Assigned task:
The records below hold a stretch from the line with "List.length (filter (has_id id) l) = 1%nat." through the line with "destruct (filter (has_id"; return exactly those lines, ends included, and nothing more.

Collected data
(** C2. With the API key of the email provider missing, [sendEmail] and the
    review request built on it throw the error that names the missing key,
    and with the Twilio client or the sender number missing, both SMS
    operations throw the error that says so; in each case no call leaves the
    process: the list of calls is the one before the attempt. *)
Theorem unconfigured_provider_fails_fast :
  (forall (this : EmailService.t) (emailData : Resend.EmailData) (w : World),
      truthy (EmailService.apiKey this) = false ->
      fst (EmailService.sendEmail R this emailData w)
        = Abrupt (new_Error "Resend API key is not configured")
      /\ calls (snd (EmailService.sendEmail R this emailData w)) = calls w)
  /\ (forall (this : EmailService.t) (o : EmailService.ReviewRequest) (w : World),
      truthy (EmailService.apiKey this) = false ->
      fst (EmailService.sendReviewRequest R this o w)
        = Abrupt (new_Error "Resend API key is not configured")
      /\ calls (snd (EmailService.sendReviewRequest R this o w)) = calls w)
  /\ (forall (this : SmsService.t) (o : SmsService.ReviewRequest) (w : World),
      SmsService.client this = None
      \/ truthy (SmsService.fromNumber this) = false ->
      fst (SmsService.sendReviewRequest R this o w)
        = Abrupt (new_Error "Twilio is not fully configured")
      /\ calls (snd (SmsService.sendReviewRequest R this o w)) = calls w)
  /\ (forall (this : SmsService.t) (phoneNumber : string) (w : World),
      SmsService.client this = None
      \/ truthy (SmsService.fromNumber this) = false ->
      fst (SmsService.sendTestSms R this phoneNumber w)
        = Abrupt (new_Error "Twilio is not fully configured")
      /\ calls (snd (SmsService.sendTestSms R this phoneNumber w)) = calls w).
Proof.
  split; [|split; [|split]].
  - intros this d w H. now rewrite sendEmail_unconfigured.
  - intros this o w H.
    destruct (sendReviewRequest_unconfigured this o w H) as [w' [-> Hw]].
    now split.
  - intros this o w H. unfold SmsService.sendReviewRequest.
    rewrite (sms_not_configured this H). split; reflexivity.
  - intros this p w H. unfold SmsService.sendTestSms.
    rewrite (sms_not_configured this H). split; reflexivity.
Qed.

(** The cases of a failed provider call of [sendEmail], which exclude one
    another.  An error with a response whose body has properties gives a
    new error with the provider's message, or with the fallback text when
    there is none; an error with a response whose body is [null] or
    [undefined] gives the type error of the property read; an error without
    response but with a request gives the new error that no response came;
    any other error is thrown again as it is.  In every case exactly one
    call was made. *)
Lemma sendEmail_failure_cases
    (this : EmailService.t) (key : string) (emailData : Resend.EmailData)
    (w : World) (error : JsError) :
  EmailService.apiKey this = Some key -> key <> "" ->
  resend_answer R (calls w) emailData = Abrupt error ->
  exists thrown : JsError,
    fst (EmailService.sendEmail R this emailData w) = Abrupt thrown
    /\ (forall r d, response error = Some r -> data r = BodyData d ->
          thrown = new_Error (js_or (data_message d) "Failed to send email"))
    /\ (forall r, response error = Some r -> data r = BodyNull ->
          thrown = new_Error "Cannot read properties of null (reading 'message')")
    /\ (forall r, response error = Some r -> data r = BodyUndefined ->
          thrown
          = new_Error "Cannot read properties of undefined (reading 'message')")
    /\ (response error = None -> request error = true ->
          thrown = new_Error "No response from email service")
    /\ (response error = None -> request error = false -> thrown = error)
    /\ calls (snd (EmailService.sendEmail R this emailData w))
       = (calls w ++ [ResendPost "https://api.resend.com/emails"
                        ("Bearer " ++ key) 10000 emailData])%list.
Proof.
  intros Hk Hne Hans.
  remember (EmailService.sendEmail R this emailData w) as p eqn:Ep.
  unfold EmailService.sendEmail in Ep. rewrite Hk in Ep.
  destruct (String.eqb_spec key "") as [->|_]; [contradiction|].
  unfold try_catch, bind, axios_post in Ep. rewrite Hans in Ep.
  destruct error as [m [[st [| |d]]|] [|]];
    cbn [response request message data status read_message] in *;
    subst p; cbn [fst snd log throw ret calls];
    (eexists; split; [reflexivity|]);
    repeat split; try reflexivity; try (intros; discriminate);
    try (intros r0 d0 H0 H1; injection H0 as <-; cbn [data] in H1;
         first [discriminate | injection H1 as <-; reflexivity]);
    try (intros r0 H0 H1; injection H0 as <-; cbn [data] in H1;
         first [discriminate | reflexivity]).
Qed.
(** The category list: the sentinel and the non-empty categories of the
    snapshot, each once. *)
Lemma collect_categories (querySnapshot : list Doc) (acc : list Item * list string) :
  NoDup acc.2 ->
  NoDup (fold_left collectDoc querySnapshot acc).2 /\
  forall c, c ∈ (fold_left collectDoc querySnapshot acc).2 <->
            c ∈ acc.2 \/
            (c <> "" /\ exists d, d ∈ querySnapshot /\ category (docData d) = c).
Proof.
  revert acc. induction querySnapshot as [|d l IH]; intros acc Hnd; cbn [fold_left].
  - split; [assumption|]. intros c. split; [tauto|].
    intros [H|(_ & d & Hd & _)]; [assumption|]. now apply elem_of_nil in Hd.
  - destruct (IH (collectDoc acc d)) as [Hnd' Hin].
    { cbn. destruct (truthy _); [now apply setAdd_NoDup | assumption]. }
    split; [assumption|]. intros c. rewrite Hin. cbn [collectDoc snd].
    destruct (truthy (category (docData d))) eqn:Ht.
    + apply truthy_true in Ht. rewrite setAdd_elem. split.
      * intros [[->|H]|(Hc & d' & Hd' & E)]; [right|tauto|right].
        -- split; [assumption|]. exists d. split; [apply elem_of_cons; now left | reflexivity].
        -- split; [assumption|]. exists d'. split; [apply elem_of_cons; now right | assumption].
      * intros [H|(Hc & d' & Hd' & E)]; [tauto|].
        apply elem_of_cons in Hd' as [->|Hd'].
        -- left. left. now symmetry.
        -- right. split; [assumption|]. now exists d'.
    + apply truthy_false in Ht. split.
      * intros [H|(Hc & d' & Hd' & E)]; [tauto|right].
        split; [assumption|]. exists d'. split; [apply elem_of_cons; now right | assumption].
      * intros [H|(Hc & d' & Hd' & E)]; [tauto|].
        apply elem_of_cons in Hd' as [->|Hd'].
        -- congruence.
        -- right. split; [assumption|]. now exists d'.
Qed.
(* ================================================================== *)
(** * delete and update                                                *)
(* ================================================================== *)

Section DeleteUpdate.
Import RecordStorage Spec.
Context `{host : Host}.

Lemma prop_field (r : json) (k : string) :
  is_null r = false -> prop r k = Normal (field r k).
Proof. unfold field. destruct r; simpl; intros; try discriminate; reflexivity. Qed.

Lemma filter_prop_total (k : string) (p : value -> bool) (l : list json) :
  existsb is_null l = false ->
  filter_prop k p l = Normal (filter (fun r => p (field r k)) l).
Proof.
  induction l as [|r l IH]; simpl; intros Hnull.
  - reflexivity.
  - apply orb_false_iff in Hnull as [Hr Hl].
    rewrite (prop_field r k Hr), (IH Hl). reflexivity.
Qed.

Lemma map_prop_total (k : string) (l : list json) :
  existsb is_null l = false ->
  map_prop k l = Normal (map (fun r => field r k) l).
Proof.
  induction l as [|r l IH]; simpl; intros Hnull.
  - reflexivity.
  - apply orb_false_iff in Hnull as [Hr Hl].
    rewrite (prop_field r k Hr), (IH Hl). reflexivity.
Qed.

Lemma has_id_object (id : string) (r : json) :
  has_id id r = true ->
  exists o, r = JObj o /\ get o "id" = Some (JStr id).
Proof.
  unfold has_id, field, strict_eq_string.
  destruct r as [| | | | |o]; simpl; try discriminate.
  destruct (get o "id") as [[| | |s| |]|] eqn:Hg; try discriminate.
  intros H. apply String.eqb_eq in H. subst. eauto.
Qed.

Lemma filter_unchanged {A} (p : A -> bool) (l : list A) :
  (forall x, In x l -> p x = true) -> filter p l = l.
Proof.
  induction l as [|x l IH]; simpl; intros H.
  - reflexivity.
  - rewrite (H x (or_introl eq_refl)), IH; auto.
Qed.

(** With distinct ids, one record at most has a given id. *)
Lemma one_record_per_id (id : string) (l : list json) (r : json) :
  NoDup (map (fun x => field x "id") l) ->
  In r l -> has_id id r = true ->
  List.length (filter (has_id id) l) = 1%nat.
Proof.
  induction l as [|x l IH]; simpl; intros Hnd Hin Hr.
  - contradiction.
  - inversion Hnd as [|? ? Hnotin Hnd']; subst.
    destruct (has_id id x) eqn:Hx.
    + simpl. f_equal.
      rewrite (proj2 (length_zero_iff_nil _)); [reflexivity|].
      destruct (filter (has_id id) l) as [|y rest] eqn:Hf; [reflexivity|].
      exfalso. apply Hnotin.
      assert (Hy : In y (filter (has_id id) l)) by (rewrite Hf; now left).
      apply filter_In in Hy as [Hyl Hy].
      apply has_id_object in Hx as (ox & -> & Hox).
      apply has_id_object in Hy as (oy & -> & Hoy).
      apply in_map_iff. exists (JObj oy). split; [|exact Hyl].
      unfold field. simpl. congruence.
    + destruct Hin as [->|Hin]; [congruence|]. now apply IH.
Qed.

(** One run of [deleteRecord] whose read and write both succeed. *)
Lemma deleteRecord_run (id : string) (w w1 : World) (records : list json) :
  getAllRecords w = (Resolved records, w1) ->
  lastError w1 = None ->
  existsb is_null records = false ->
  deleteRecord id w
  = (Resolved tt,
     after_call
       (with_storage (Some (filter (fun r => negb (has_id id r)) records)) w1)).
Proof.
  intros Hget Hset Hnull. unfold deleteRecord, bind. rewrite Hget.
  rewrite (filter_prop_total _ _ _ Hnull). simpl.
  unfold storage_set. now rewrite Hset.
Qed.

(** C4, as the code has it.  [deleteRecord] writes back the records
    whose id differs from [id] and resolves: for an id that no record
    has it does not fail, and the store holds what [getAllRecords]
    listed; for an id that is present it removes every record of that
    id, which is exactly one record when the ids are distinct. *)
Theorem deleteRecord_filters
    (id : string) (w w1 : World) (records : list json) :
  getAllRecords w = (Resolved records, w1) ->
  lastError w1 = None ->
  existsb is_null records = false ->
  exists w2,
    deleteRecord id w = (Resolved tt, w2)
    /\ storage w2 = Some (filter (fun r => negb (has_id id r)) records)
    /\ Permutation records (stored w)
    /\ ((forall r, In r records -> has_id id r = false) ->
        storage w2 = Some records)
    /\ (forall r, In r records -> has_id id r = true ->
                  NoDup (map (fun x => field x "id") records) ->
                  S (List.length (filter (fun r => negb (has_id id r)) records))
                  = List.length records).
Proof.
  intros Hget Hset Hnull. eexists.
  split; [apply (deleteRecord_run id w w1 records Hget Hset Hnull)|].
  split; [reflexivity|].
  split.
  { apply getAllRecords_resolved in Hget as (_ & _ & -> & _).
    apply sort_perm. }
  split.
  - intros Habsent. simpl. f_equal. apply filter_unchanged.
    intros r Hr. now rewrite (Habsent r Hr).
  - intros r Hr Hid Hnd.
    pose proof (filter_length (has_id id) records) as Hlen.
    rewrite (one_record_per_id id records r Hnd Hr Hid) in Hlen.
    simpl in Hlen. exact Hlen.
Qed.

Lemma get_set (k : string) (v : json) (o : object) (k' : string) :
  get (set k v o) k' = if String.eqb k k' then Some v else get o k'.
Proof.
  induction o as [|[k1 v1] o IH]; simpl.
  - reflexivity.
  - destruct (String.eqb_spec k1 k) as [->|Hne]; simpl.
    + now destruct (String.eqb k k').
    + rewrite IH.
      destruct (String.eqb_spec k1 k') as [->|], (String.eqb_spec k k');
        congruence.
Qed.

Lemma get_absent (o : object) (k : string) :
  ~ In k (map fst o) -> get o k = None.
Proof.
  induction o as [|[k1 v1] o IH]; simpl; intros Hno.
  - reflexivity.
  - destruct (String.eqb_spec k1 k) as [->|Hne]; [tauto|]. apply IH. tauto.
Qed.

(** [{...target, ...source}] reads from [source] first. *)
Lemma get_spread (target source : object) (k : string) :
  NoDup (map fst source) ->
  get (spread target source) k
  = match get source k with
    | Some v => Some v
    | None => get target k
    end.
Proof.
  unfold spread. revert target.
  induction source as [|[k1 v1] source IH]; simpl; intros target Hnd.
  - reflexivity.
  - inversion Hnd as [|? ? Hnotin Hnd']; subst.
    rewrite (IH _ Hnd'), get_set. simpl.
    destruct (String.eqb_spec k1 k) as [->|Hne].
    + now rewrite (get_absent source k Hnotin).
    + reflexivity.
Qed.

Lemma findIndex_found (id : string) (before after : list json) (r : json)
      (i : nat) :
  existsb is_null before = false ->
  forallb (fun x => negb (has_id id x)) before = true ->
  has_id id r = true ->
  findIndex_prop "id" (fun v => strict_eq_string v id)
                 (before ++ r :: after) i
  = Normal (Some (i + List.length before)%nat).
Proof.
  revert i. induction before as [|x before IH]; simpl; intros i Hnull Hno Hr.
  - apply has_id_object in Hr as Ho. destruct Ho as (o & -> & Ho).
    simpl. unfold has_id, field in Hr. simpl in Hr. rewrite Hr.
    now rewrite Nat.add_0_r.
  - apply orb_false_iff in Hnull as [Hx Hnull].
    apply andb_true_iff in Hno as [Hnx Hno].
    rewrite (prop_field x "id" Hx). simpl.
    unfold has_id in Hnx. apply negb_true_iff in Hnx. rewrite Hnx.
    rewrite (IH (S i) Hnull Hno Hr). f_equal. f_equal. lia.
Qed.

Lemma findIndex_absent (id : string) (l : list json) (i : nat) :
  existsb is_null l = false ->
  forallb (fun x => negb (has_id id x)) l = true ->
  findIndex_prop "id" (fun v => strict_eq_string v id) l i = Normal None.
Proof.
  revert i. induction l as [|x l IH]; simpl; intros i Hnull Hno.
  - reflexivity.
  - apply orb_false_iff in Hnull as [Hx Hnull].
    apply andb_true_iff in Hno as [Hnx Hno].
    rewrite (prop_field x "id" Hx). simpl.
    unfold has_id in Hnx. apply negb_true_iff in Hnx. rewrite Hnx.
    now apply IH.
Qed.

Lemma assign_index_middle {A} (before after : list A) (x y : A) :
  assign_index (List.length before) y (before ++ x :: after)
  = before ++ y :: after.
Proof. induction before as [|z before IH]; simpl; [|rewrite IH]; reflexivity. Qed.

(** The object [updateRecord] writes for the record [r]. *)
Lemma updated_fields (r : json) (updates : object) (now : string) (k : string) :
  NoDup (map fst updates) ->
  NoDup (map fst (own_props r)) ->
  get (set "updatedAt" (JStr now) (spread (spread [] (own_props r)) updates)) k
  = if String.eqb "updatedAt" k then Some (JStr now)
    else match get updates k with
         | Some v => Some v
         | None => get (own_props r) k
         end.
Proof.
  intros Hu Hr. rewrite get_set, (get_spread _ updates k Hu).
  rewrite (get_spread [] (own_props r) k Hr). simpl.
  now destruct (get (own_props r) k).
Qed.

(** C5, as the code has it.  [updateRecord] replaces the first record
    of the given id by the record with the fields of [updates] laid
    over it and [updatedAt] set to the current time: a field that
    [updates] supplies takes the supplied value, [id] and [createdAt]
    included, and every other field but [updatedAt] keeps its value.
    When no record has the id the promise is rejected with
    ['Record not found'] and the store is as it was. *)
Theorem updateRecord_merges
    (id : string) (updates : object) (w w1 : World)
    (before after : list json) (r : json) :
  getAllRecords w = (Resolved (before ++ r :: after), w1) ->
  lastError w1 = None ->
  existsb is_null before = false ->
  forallb (fun x => negb (has_id id x)) before = true ->
  has_id id r = true ->
  NoDup (map fst updates) ->
  NoDup (map fst (own_props r)) ->
  (exists updated w2,
      updateRecord id updates w = (Resolved (JObj updated), w2)
      /\ storage w2 = Some (before ++ JObj updated :: after)
      /\ get updated "updatedAt" = Some (JStr (toISOString (clock (ticks w))))
      /\ (forall k, k <> "updatedAt" ->
                    get updated k = match get updates k with
                                    | Some v => Some v
                                    | None => field r k
                                    end))
  /\ (forall w' w1' records,
         getAllRecords w' = (Resolved records, w1') ->
         existsb is_null records = false ->
         forallb (fun x => negb (has_id id x)) records = true ->
         updateRecord id updates w' = (Rejected (Error "Record not found"), w1')
         /\ storage w1' = storage w').
Proof.
  intros Hget Hset Hnull Hbefore Hr Hu Hnd. split.
  - apply getAllRecords_resolved in Hget as Hw. destruct Hw as (_ & _ & _ & ->).
    unfold updateRecord, bind. rewrite Hget.
    rewrite (findIndex_found id before after r 0 Hnull Hbefore Hr). simpl.
    rewrite nth_middle, assign_index_middle.
    unfold storage_set, lastError in *. simpl in *. rewrite Hset.
    eexists _, _. split; [reflexivity|]. split; [reflexivity|]. split.
    + rewrite updated_fields by assumption. reflexivity.
    + intros k Hk. rewrite updated_fields by assumption.
      apply String.eqb_neq in Hk. rewrite String.eqb_sym, Hk.
      apply has_id_object in Hr as (o & -> & _). reflexivity.
  - intros w' w1' records Hget' Hnull' Habsent.
    apply getAllRecords_resolved in Hget' as Hw. destruct Hw as (_ & _ & _ & ->).
    unfold updateRecord, bind. rewrite Hget'.
    rewrite (findIndex_absent id records 0 Hnull' Habsent). simpl.
    split; reflexivity.
Qed.
End DeleteUpdate.

(** A delete of record "a" in a store of two, and a delete of an id
    that the store of one does not hold. *)
Lemma deleteRecord_filters_witness :
  (exists w2,
      RecordStorage.deleteRecord (host := Test.host) "a" Test.two_records
      = (Resolved tt, w2)
      /\ storage w2 = Some [Test.record_b])
  /\ (exists w2,
         RecordStorage.deleteRecord (host := Test.host) "a" Test.one_record
         = (Resolved tt, w2)
         /\ storage w2 = Some [Test.record_b]).
Proof.
  split.
  - destruct (deleteRecord_filters (host := Test.host) "a" Test.two_records
                (after_call Test.two_records) [Test.record_b; Test.record_a])
      as (w2 & Hrun & Hstore & _).
    + vm_compute. reflexivity.
    + reflexivity.
    + reflexivity.
    + exists w2. split; [exact Hrun|]. rewrite Hstore.
      vm_compute. reflexivity.
  - destruct (deleteRecord_filters (host := Test.host) "a" Test.one_record
                (after_call Test.one_record) [Test.record_b])
      as (w2 & Hrun & _ & _ & Habsent & _).
    + vm_compute. reflexivity.
    + reflexivity.
    + reflexivity.
    + exists w2. split; [exact Hrun|]. apply Habsent.
      intros r [<-|[]]. reflexivity.
Defined.
Definition _get_json_handler : py handler :=
  present ← gets (fun w => bool_decide (is_Some (fs w !! _log_dir)));
  (if present : bool then mret tt else makedirs _log_dir);;
  current_date ← gets (fun w => strftime_date (now w));
  let log_file := path_join P _log_dir (current_date +:+ ".jsonl.txt") in
  id ← fresh;
  mret {| hid := id; hlevel := DEBUG;
          hkind := JsonHandler {|
            baseFilename := abspath P log_file;
            mode := "a";
            maxBytes := 10485760;
            backupCount := 3;
            encoding := "utf-8";
            delay := true |} |}.

(** The logger is returned as the name it is registered under. *)
Definition create_logger (name : string) : py string :=
  getLogger name;;
  cover_filter ← fresh;
  addFilter name cover_filter;;
  setLevel name DEBUG;;
  console_handler ← _get_console_handler;
  addHandler name console_handler;;
  json_handler ← _get_json_handler;
  addHandler name json_handler;;
  mret name.

End WithPlatform.
End _LogManager.

(** ** The Qt message handler *)

(** Modelled from the spec: the toolkit's [QtMsgType] is not in src.  It
    has the five severities the spec lists; [QtOtherMsg] is a value of
    the [mode] argument that is none of them. *)
Inductive QtMsgType :=
| QtDebugMsg | QtInfoMsg | QtWarningMsg | QtCriticalMsg | QtFatalMsg
| QtOtherMsg (code : Z).

(** Modelled from the spec: the toolkit's [QMessageLogContext] is not in
    src.  Each field is either unavailable ([None]) or holds a value of
    its toolkit type: text for the file, the function and the category,
    an integer for the line and the version. *)
Record QMessageLogContext := {
  file : option string;
  function : option string;
  line : option Z;
  category : option string;
  version : option Z
}.
Lemma step_tables (e : Event) (s s' : App) :
  tables_inv s -> step e s = Normal s' -> tables_inv s'.
Proof.
  intros Hinv H. destruct e; cbn [step] in H.
  - simplify_eq. revert Hinv. apply tables_inv_ext.
    unfold setMode. by repeat case_match.
  - simplify_eq. revert Hinv. apply tables_inv_ext.
    unfold setMode. by repeat case_match.
  - revert Hinv. apply tables_inv_ext. by eapply handleMapClick_animTables.
  - simplify_eq. revert Hinv. apply tables_inv_ext.
    unfold handleDoubleClick, finishRoute, openForm. by repeat case_match.
  - simplify_eq. revert Hinv. apply tables_inv_ext.
    unfold handleKeydown, cancelDrawing, finishRoute, openForm, setMode.
    by repeat case_match.
  - simplify_eq. revert Hinv. by apply tables_inv_ext.
  - by eapply handleFormSubmit_tables_inv.
  - by eapply handleLogHover_tables_inv.
  - simplify_eq. by apply handleLogLeave_tables_inv.
  - by eapply handleLogClick_tables_inv.
  - by eapply confirmDelete_tables_inv.
  - simplify_eq. revert Hinv. by apply tables_inv_ext.
  - simplify_eq. by apply deselectRoute_tables_inv.
Qed.

Lemma animationFrame_tables_inv (logId : string) (frameId : nat) (shown : list coord)
    (style : PathStyle) (s : App) :
  tables_inv s ->
  activeAnimations s !! logId = Some frameId ->
  tables_inv (animationFrame logId frameId shown style s).
Proof.
  intros (Hnext & Hact & Hpend & Hinj & Hiff & Hdrawn) Hframe.
  unfold tables_inv, animationFrame. fields.
  split; [lia|]. split; [|split; [|split; [|split]]].
  - intros id f Hf. apply lookup_insert_Some in Hf as [[<- <-]|[Hne Hf]].
    + split; [lia|]. apply elem_of_union. left. by apply elem_of_singleton.
    + destruct (Hact _ _ Hf) as [Hrange Hin]. split; [lia|].
      apply elem_of_union. right. apply elem_of_difference. split; [exact Hin|].
      intros Heq. apply elem_of_singleton in Heq as ->.
      by specialize (Hinj _ _ _ Hf Hframe).
  - intros f Hin. apply elem_of_union in Hin as [Hin|Hin].
    + apply elem_of_singleton in Hin as ->. exists logId. apply lookup_insert_eq.
    + apply elem_of_difference in Hin as [Hin Hnot].
      destruct (Hpend _ Hin) as [id Hf]. exists id.
      rewrite lookup_insert_ne; [exact Hf|].
      intros <-. rewrite Hframe in Hf. injection Hf as <-.
      apply Hnot. by apply elem_of_singleton.
  - intros id id' f Hf Hf'.
    apply lookup_insert_Some in Hf as [[<- <-]|[Hne Hf]];
      apply lookup_insert_Some in Hf' as [[<- Heq]|[Hne' Hf']]; try done.
    + destruct (Hact _ _ Hf') as [Hrange _]. lia.
    + destruct (Hact _ _ Hf) as [Hrange _]. lia.
    + eauto.
  - intros id. rewrite !lookup_insert_is_Some'.
    split; (intros [Heq|Hsome]; [by left|right; by apply Hiff]).
  - intros id. rewrite lookup_insert_is_Some'.
    intros [<-|Hsome]; apply Hdrawn; [|exact Hsome].
    apply Hiff. by eexists.
Qed.

Lemma reachable_running (s : App) : reachable s -> running s.
Proof.
  induction 1 as [loaded|e s s' _ IH Hstep].
  - apply running_start.
  - by eapply running_step.
Qed.

(** X7. In every state reached from the start through handlers that
    return and animation frames, the animation tables agree: each running
    animation has one pending frame of its own, an overlay layer and a
    drawn layer, and no frame is pending without an animation that
    recorded it.  The state a handler leaves behind when it throws is not
    among these states. *)
Theorem animation_tables_consistent (s : App) : running s -> tables_inv s.
Proof.
  induction 1 as [loaded|e s s' _ IH Hstep|logId frameId shown style s _ IH Hframe _].
  - apply startApp_tables.
  - by eapply step_tables.
  - by apply animationFrame_tables_inv.
Qed.

End AnimationTables.

(** ** Saving *)

Section Saving.
Context {M : Math} {D : DateHost}.

Lemma entry_toJSON_valid (l : LogEntry) :
  valid_date l -> exists data, entry_toJSON l = Normal data.
Proof.
  intros [t Ht]. destruct l as [r|sp]; cbn [entry_date] in Ht;
    unfold entry_toJSON, Route_toJSON, Spot_toJSON, Log_toJSON;
    rewrite Ht; run; by eexists.
Qed.

Lemma entry_toJSON_invalid (l : LogEntry) :
  entry_date l = InvalidDate -> entry_toJSON l = Throw RangeError.
Proof.
  intros Ht. destruct l as [r|sp]; cbn [entry_date] in Ht;
    unfold entry_toJSON, Route_toJSON, Spot_toJSON, Log_toJSON;
    by rewrite Ht.
Qed.

Lemma entry_toJSON_throws (l : LogEntry) (e : Error) :
  entry_toJSON l = Throw e -> e = RangeError /\ entry_date l = InvalidDate.
Proof.
  destruct (entry_date l) as [t|] eqn:Ht.
  - destruct (entry_toJSON_valid l (ex_intro _ t Ht)) as [data ->]. done.
  - rewrite (entry_toJSON_invalid l Ht). intros [= <-]. done.
Qed.

(** Serializing the collection succeeds exactly when every date is valid,
    and only ever fails with a RangeError. *)
Lemma serialize_all (entries : list LogEntry) :
  match mapM entry_toJSON entries with
  | Normal data => Forall valid_date entries /\ length data = length entries
  | Throw e =>
      e = RangeError /\ Exists (fun l => entry_date l = InvalidDate) entries
  end.
Proof.
  induction entries as [|l entries IH]; [by split|].
  cbn [mapM]. destruct (entry_toJSON l) as [d|e] eqn:Hl; run.
  - assert (Hvalid : valid_date l).
    { destruct (entry_date l) as [t|] eqn:Ht; [by exists t|].
      by rewrite (entry_toJSON_invalid l Ht) in Hl. }
    destruct (mapM entry_toJSON entries) as [data|e'].
    + destruct IH as [Hall Hlen]. split; [by constructor|]. cbn [length]. by rewrite Hlen.
    + destruct IH as [-> Hex]. split; [done|]. by apply Exists_cons_tl.
  - apply entry_toJSON_throws in Hl as [-> Ht]. split; [done|]. by apply Exists_cons_hd.
Qed.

Response:
  List.length (filter (has_id id) l) = 1%nat.
Proof.
  induction l as [|x l IH]; simpl; intros Hnd Hin Hr.
  - contradiction.
  - inversion Hnd as [|? ? Hnotin Hnd']; subst.
    destruct (has_id id x) eqn:Hx.
    + simpl. f_equal.
      rewrite (proj2 (length_zero_iff_nil _)); [reflexivity|].
      destruct (filter (has_id id) l) as [|y rest] eqn:Hf; [reflexivity|].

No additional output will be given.